R4 Capstone - Evidence-Based Medicine WITH Dr. Nagle

Origins

  • Pierre Louis started collecting and analyzing data on patients with PNA who received bloodletting and correlated this with their survival

  • Started the link from descriptive statistics to inferential statistics - foundation of how we apply data sets on study populations to the general population 

Frequentists inference

  • Draws conclusions from sample data by emphasizing the proportion of that data.

  • Estimates the probability that observed events occurred by chance and thus the null hypothesis is true

  • This method of analysis spread because it was relatively easy to apply.

  • However, it isn’t good at telling you if the observed difference in outcome is due to the intervention.

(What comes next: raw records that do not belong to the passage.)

Lemma remote_loop_spec (bp : BeaconProcess) (nodes : list (option string))
    (todo : list (option string)) :
  forall net replies replies' net',
  remote_loop BeaconNotInited BeaconInited CurrentRound now Check GatewayStatus
    bp nodes todo net replies = Reply (replies', net') ->
  asked net' = asked net ++ contacts (Addr bp) todo
  /\ (forall a, has_key a replies' ->
                has_key a replies \/ (a <> ""%string /\ In (Some a) todo))
  /\ (forall a, has_key a replies' ->
                has_key a replies \/ a = Addr bp
                \/ exists k, snd (GatewayStatus k a) = None)
  /\ (has_key (Addr bp) replies
      \/ (Addr bp <> ""%string /\ In (Some (Addr bp)) todo) ->
      has_key (Addr bp) replies').
Proof.
  induction todo as [|addr rest IH]; intros net replies replies' net' H.
  - simpl in H. inversion H; subst. unfold contacts. simpl. rewrite app_nil_r.
    repeat split; tauto.
  - cbn [remote_loop] in H.
    assert (Hc : contacts (Addr bp) (addr :: rest)
                 = (if contactable (Addr bp) (GetAddress addr)
                    then [GetAddress addr] else []) ++ contacts (Addr bp) rest).
    { unfold contacts. cbn [map filter].
      destruct (contactable (Addr bp) (GetAddress addr)); reflexivity. }
    rewrite Hc. clear Hc.
    destruct (String.eqb_spec (GetAddress addr) "") as [E1|E1].
    { replace (contactable (Addr bp) (GetAddress addr)) with false
        by (unfold contactable; rewrite E1; reflexivity).
      destruct (IH _ _ _ _ H) as (Ha & Hk1 & Hk2 & Hs).
      split; [exact Ha |]. split; [| split; [exact Hk2 |]].
      - intros a Hkey. destruct (Hk1 a Hkey) as [Hr | [Hne Hin]];
          [left; exact Hr | right; split; [exact Hne | right; exact Hin]].
      - intros [Hk | [Hne [Heq | Hin]]].
        + apply Hs. left; exact Hk.
        + exfalso. subst addr. simpl in E1. contradiction.
        + apply Hs. right. split; assumption. }
    destruct (String.eqb_spec (GetAddress addr) (Addr bp)) as [E2|E2].
    { replace (contactable (Addr bp) (GetAddress addr)) with false
        by (unfold contactable; rewrite E2, String.eqb_refl, andb_false_r; reflexivity).
      destruct (Status BeaconNotInited BeaconInited CurrentRound now Check bp nodes net)
        as [[resp net1]|msg] eqn:Hst; [| discriminate].
      pose proof (Status_net bp nodes net net1 resp Hst) as Hnet.
      destruct (IH _ _ _ _ H) as (Ha & Hk1 & Hk2 & Hs).
      split; [rewrite Ha, Hnet; reflexivity |].
      split; [| split].
      - intros a Hkey. destruct (Hk1 a Hkey) as [Hr | [Hne Hin]].
        + apply has_key_set in Hr as [-> | Hr]; [| left; exact Hr].
          right. split; [exact E1 |]. left.
          destruct addr as [x|]; simpl in *; [reflexivity | contradiction].
        + right; split; [exact Hne | right; exact Hin].
      - intros a Hkey. destruct (Hk2 a Hkey) as [Hr | Hr]; [| right; exact Hr].
        apply has_key_set in Hr as [-> | Hr]; [right; left; exact E2 | left; exact Hr].
      - intros _. apply Hs. left. rewrite <- E2. apply has_key_set. left; reflexivity. }
    replace (contactable (Addr bp) (GetAddress addr)) with true
      by (unfold contactable;
          destruct (String.eqb_spec (GetAddress addr) ""); [contradiction |];
          destruct (String.eqb_spec (GetAddress addr) (Addr bp)); [contradiction |];
          reflexivity).
    destruct (GatewayStatus (List.length (asked net)) (GetAddress addr))
      as [resp err] eqn:Hgw.
    assert (Hin0 : In (Some (GetAddress addr)) (addr :: rest)).
    { left. destruct addr as [x|]; simpl in *; [reflexivity | contradiction]. }
    destruct err as [e|].
    + destruct (IH _ _ _ _ H) as (Ha & Hk1 & Hk2 & Hs).
      split; [rewrite Ha; cbn [asked]; rewrite <- app_assoc; reflexivity |].
      split; [| split; [exact Hk2 |]].
      * intros a Hkey. destruct (Hk1 a Hkey) as [Hr | [Hne Hin]];
          [left; exact Hr | right; split; [exact Hne | right; exact Hin]].
      * intros [Hk | [Hne [Heq | Hin]]].
        -- apply Hs. left; exact Hk.
        -- exfalso. subst addr. simpl in E2. contradiction.
        -- apply Hs. right. split; assumption.
    + destruct (IH _ _ _ _ H) as (Ha & Hk1 & Hk2 & Hs).
      split; [rewrite Ha; cbn [asked]; rewrite <- app_assoc; reflexivity |].
      split; [| split].
      * intros a Hkey. destruct (Hk1 a Hkey) as [Hr | [Hne Hin]].
        -- apply has_key_set in Hr as [-> | Hr]; [| left; exact Hr].
           right. split; [exact E1 | exact Hin0].
        -- right; split; [exact Hne | right; exact Hin].
      * intros a Hkey. destruct (Hk2 a Hkey) as [Hr | Hr]; [| right; exact Hr].
        apply has_key_set in Hr as [-> | Hr]; [| left; exact Hr].
        right; right. exists (List.length (asked net)). rewrite Hgw. reflexivity.
      * intros [Hk | [Hne [Heq | Hin]]].
        -- apply Hs. left. apply has_key_set_mono. exact Hk.
        -- exfalso. subst addr. simpl in E2. contradiction.
        -- apply Hs. right. split; assumption.
Qed.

  • Test characteristics like SN, SP, PPV, NPV are all frequentist values

    • Things like disease prevalence are not always readily known

Bayesian inference

  • Enter Thomas Bayes, who was looking for a way to statistically prove the existence of god. Should be easy, right?

  • For our intents and purposes we should start with the idea of Bayes’ theorem - the probability of an event (disease) based on prior knowledge of conditions (age, comorbidity, disease prevalence, etc) that might be related to that event.

  • There are some important considerations for us as clinicians that we will always come back to:

    • How bad is the disease?

    • How good/bad is the treatment?

    • How bad is the test?

    • Will it change management?

  • This approach relies upon pretest probability, which in our realm equates to things like “gut feeling,” “gestalt,” experience, or decision tools.

    • If pretest probability is too low then the test isn’t worth getting.

    • If the probability is very high then a negative test doesn’t change management, and so is still not worth getting.

  • Likelihood ratios arose from Bayesian inference as a way to plot a line from pretest probability to posttest probability by way of sensitivity and specificity.

    • Higher likelihood ratios (e.g. 10 or greater) start to greatly affect the post-test probability

    • Nomograms can plot from pretest to post-test probability, but beware if you have a low tolerance for false negative - in that case you’d want more testing in any case. Subarachnoid hemorrhage is a prime example.

    • Dr. Nagle recommends the smartphone app Doc-Nomo to help you plot your own nomograms quickly.

  • Bayesian inference has been criticised for being difficult to apply and involving too much subjectivity.

  • Examples of clinical applications include D-dimer for PE and dissection, COVID-19 test, and PAS score for appendicitis, to name just a few.